REQUIRED WORK: Report each line of the data that includes the word "with".
RECORDS FOR THE TASK below:
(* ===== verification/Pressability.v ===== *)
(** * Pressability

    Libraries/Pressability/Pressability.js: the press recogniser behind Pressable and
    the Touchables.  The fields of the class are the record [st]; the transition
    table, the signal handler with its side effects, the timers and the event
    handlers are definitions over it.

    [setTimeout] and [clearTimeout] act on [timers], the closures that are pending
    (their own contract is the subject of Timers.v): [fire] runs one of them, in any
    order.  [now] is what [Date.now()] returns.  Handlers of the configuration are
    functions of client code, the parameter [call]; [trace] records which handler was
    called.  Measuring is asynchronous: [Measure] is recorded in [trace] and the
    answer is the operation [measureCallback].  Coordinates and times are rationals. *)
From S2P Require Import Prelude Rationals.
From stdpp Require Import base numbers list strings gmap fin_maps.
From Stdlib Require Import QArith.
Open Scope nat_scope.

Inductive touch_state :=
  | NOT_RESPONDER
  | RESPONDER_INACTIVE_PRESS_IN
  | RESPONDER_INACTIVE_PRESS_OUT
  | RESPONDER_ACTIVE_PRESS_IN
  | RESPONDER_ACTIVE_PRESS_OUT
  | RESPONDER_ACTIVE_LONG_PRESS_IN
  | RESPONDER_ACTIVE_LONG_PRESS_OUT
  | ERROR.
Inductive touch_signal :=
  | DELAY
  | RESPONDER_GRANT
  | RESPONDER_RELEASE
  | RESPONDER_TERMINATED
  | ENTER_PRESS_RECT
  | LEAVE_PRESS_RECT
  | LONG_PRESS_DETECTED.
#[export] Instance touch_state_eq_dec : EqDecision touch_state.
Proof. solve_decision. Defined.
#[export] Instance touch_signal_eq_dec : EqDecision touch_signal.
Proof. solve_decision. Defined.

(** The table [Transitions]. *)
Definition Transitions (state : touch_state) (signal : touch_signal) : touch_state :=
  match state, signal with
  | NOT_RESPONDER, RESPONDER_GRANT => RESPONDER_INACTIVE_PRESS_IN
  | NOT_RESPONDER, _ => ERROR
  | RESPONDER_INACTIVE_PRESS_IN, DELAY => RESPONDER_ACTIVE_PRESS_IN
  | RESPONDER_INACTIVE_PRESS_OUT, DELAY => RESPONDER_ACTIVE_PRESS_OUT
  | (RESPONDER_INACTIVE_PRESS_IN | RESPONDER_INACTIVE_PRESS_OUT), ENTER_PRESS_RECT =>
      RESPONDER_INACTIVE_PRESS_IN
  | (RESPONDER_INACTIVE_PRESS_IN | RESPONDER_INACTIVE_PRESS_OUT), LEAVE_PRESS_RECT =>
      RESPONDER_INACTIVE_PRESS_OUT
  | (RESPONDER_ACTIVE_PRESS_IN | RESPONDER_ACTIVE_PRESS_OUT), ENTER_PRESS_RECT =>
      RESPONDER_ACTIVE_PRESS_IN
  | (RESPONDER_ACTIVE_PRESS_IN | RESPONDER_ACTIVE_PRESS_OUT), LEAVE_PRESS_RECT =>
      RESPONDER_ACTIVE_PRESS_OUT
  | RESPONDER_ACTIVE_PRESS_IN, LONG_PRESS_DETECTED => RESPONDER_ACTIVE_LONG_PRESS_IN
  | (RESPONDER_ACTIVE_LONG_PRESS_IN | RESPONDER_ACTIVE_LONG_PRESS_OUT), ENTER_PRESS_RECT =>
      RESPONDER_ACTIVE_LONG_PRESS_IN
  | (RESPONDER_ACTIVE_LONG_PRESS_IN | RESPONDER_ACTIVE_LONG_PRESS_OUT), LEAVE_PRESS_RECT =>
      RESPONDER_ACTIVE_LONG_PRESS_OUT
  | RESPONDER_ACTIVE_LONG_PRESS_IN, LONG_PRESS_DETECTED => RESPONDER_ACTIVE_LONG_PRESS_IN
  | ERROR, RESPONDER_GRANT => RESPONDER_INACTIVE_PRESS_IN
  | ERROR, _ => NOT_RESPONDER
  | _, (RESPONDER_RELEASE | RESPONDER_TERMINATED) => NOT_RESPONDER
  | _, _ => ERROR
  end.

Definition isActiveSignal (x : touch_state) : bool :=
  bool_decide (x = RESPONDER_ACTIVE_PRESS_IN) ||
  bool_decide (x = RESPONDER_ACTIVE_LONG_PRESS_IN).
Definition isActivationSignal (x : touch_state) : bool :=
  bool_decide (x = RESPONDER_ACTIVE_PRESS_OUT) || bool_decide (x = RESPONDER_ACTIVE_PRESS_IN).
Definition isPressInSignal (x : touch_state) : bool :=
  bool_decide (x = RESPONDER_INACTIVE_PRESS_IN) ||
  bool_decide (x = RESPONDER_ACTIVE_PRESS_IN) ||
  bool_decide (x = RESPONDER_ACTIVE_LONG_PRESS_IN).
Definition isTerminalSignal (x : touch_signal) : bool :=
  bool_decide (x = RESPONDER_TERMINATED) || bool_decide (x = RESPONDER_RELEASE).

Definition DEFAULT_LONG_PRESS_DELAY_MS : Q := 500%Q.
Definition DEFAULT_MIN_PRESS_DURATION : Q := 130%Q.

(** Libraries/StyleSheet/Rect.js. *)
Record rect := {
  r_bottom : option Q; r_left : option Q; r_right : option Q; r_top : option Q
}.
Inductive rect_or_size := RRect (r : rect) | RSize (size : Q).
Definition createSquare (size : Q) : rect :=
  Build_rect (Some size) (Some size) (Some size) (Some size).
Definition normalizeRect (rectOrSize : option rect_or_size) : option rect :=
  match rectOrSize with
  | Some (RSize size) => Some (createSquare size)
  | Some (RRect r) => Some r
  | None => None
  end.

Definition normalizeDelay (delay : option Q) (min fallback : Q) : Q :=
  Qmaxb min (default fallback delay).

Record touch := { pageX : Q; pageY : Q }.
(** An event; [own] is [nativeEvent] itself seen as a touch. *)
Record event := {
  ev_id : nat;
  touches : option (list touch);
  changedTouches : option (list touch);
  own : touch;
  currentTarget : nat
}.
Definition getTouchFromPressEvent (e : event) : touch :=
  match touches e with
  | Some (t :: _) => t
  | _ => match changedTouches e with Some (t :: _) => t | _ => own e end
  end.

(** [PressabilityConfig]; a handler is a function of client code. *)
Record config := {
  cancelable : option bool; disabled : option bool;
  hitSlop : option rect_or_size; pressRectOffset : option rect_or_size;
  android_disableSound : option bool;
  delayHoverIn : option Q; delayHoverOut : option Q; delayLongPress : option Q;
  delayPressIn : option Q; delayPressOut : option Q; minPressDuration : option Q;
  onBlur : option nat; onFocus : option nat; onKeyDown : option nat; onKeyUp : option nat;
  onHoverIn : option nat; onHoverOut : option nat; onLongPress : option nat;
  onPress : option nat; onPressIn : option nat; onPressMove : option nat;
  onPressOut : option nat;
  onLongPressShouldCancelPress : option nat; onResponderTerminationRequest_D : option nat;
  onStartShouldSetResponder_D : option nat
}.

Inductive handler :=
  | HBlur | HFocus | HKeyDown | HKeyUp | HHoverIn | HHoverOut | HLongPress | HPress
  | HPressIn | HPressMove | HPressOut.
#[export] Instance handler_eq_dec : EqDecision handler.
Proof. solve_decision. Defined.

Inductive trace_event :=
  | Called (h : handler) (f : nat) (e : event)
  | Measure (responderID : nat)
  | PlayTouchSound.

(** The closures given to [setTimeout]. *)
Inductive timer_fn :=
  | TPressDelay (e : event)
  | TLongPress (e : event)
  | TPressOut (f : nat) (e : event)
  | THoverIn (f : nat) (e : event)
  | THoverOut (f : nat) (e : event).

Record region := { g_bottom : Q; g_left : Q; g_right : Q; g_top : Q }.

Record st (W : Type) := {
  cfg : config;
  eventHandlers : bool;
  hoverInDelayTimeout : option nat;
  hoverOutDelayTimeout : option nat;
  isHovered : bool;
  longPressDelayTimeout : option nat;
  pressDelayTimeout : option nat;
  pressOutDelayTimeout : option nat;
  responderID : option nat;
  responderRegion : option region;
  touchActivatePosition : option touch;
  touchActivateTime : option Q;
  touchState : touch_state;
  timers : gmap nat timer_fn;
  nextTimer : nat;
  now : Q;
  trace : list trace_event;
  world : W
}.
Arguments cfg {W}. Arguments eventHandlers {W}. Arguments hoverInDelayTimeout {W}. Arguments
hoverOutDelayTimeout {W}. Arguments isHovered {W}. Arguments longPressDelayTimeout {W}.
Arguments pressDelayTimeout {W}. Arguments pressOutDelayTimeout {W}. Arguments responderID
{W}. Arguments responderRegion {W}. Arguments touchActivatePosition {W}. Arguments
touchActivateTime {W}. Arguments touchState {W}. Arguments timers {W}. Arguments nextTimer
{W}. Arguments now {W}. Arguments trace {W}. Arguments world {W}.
End of RECORDS FOR THE TASK.
ANSWER:
    table, the signal handler with its side effects, the timers and the event
  match state, signal with
  match rectOrSize with
  match touches e with
  | _ => match changedTouches e with Some (t :: _) => t | _ => own e end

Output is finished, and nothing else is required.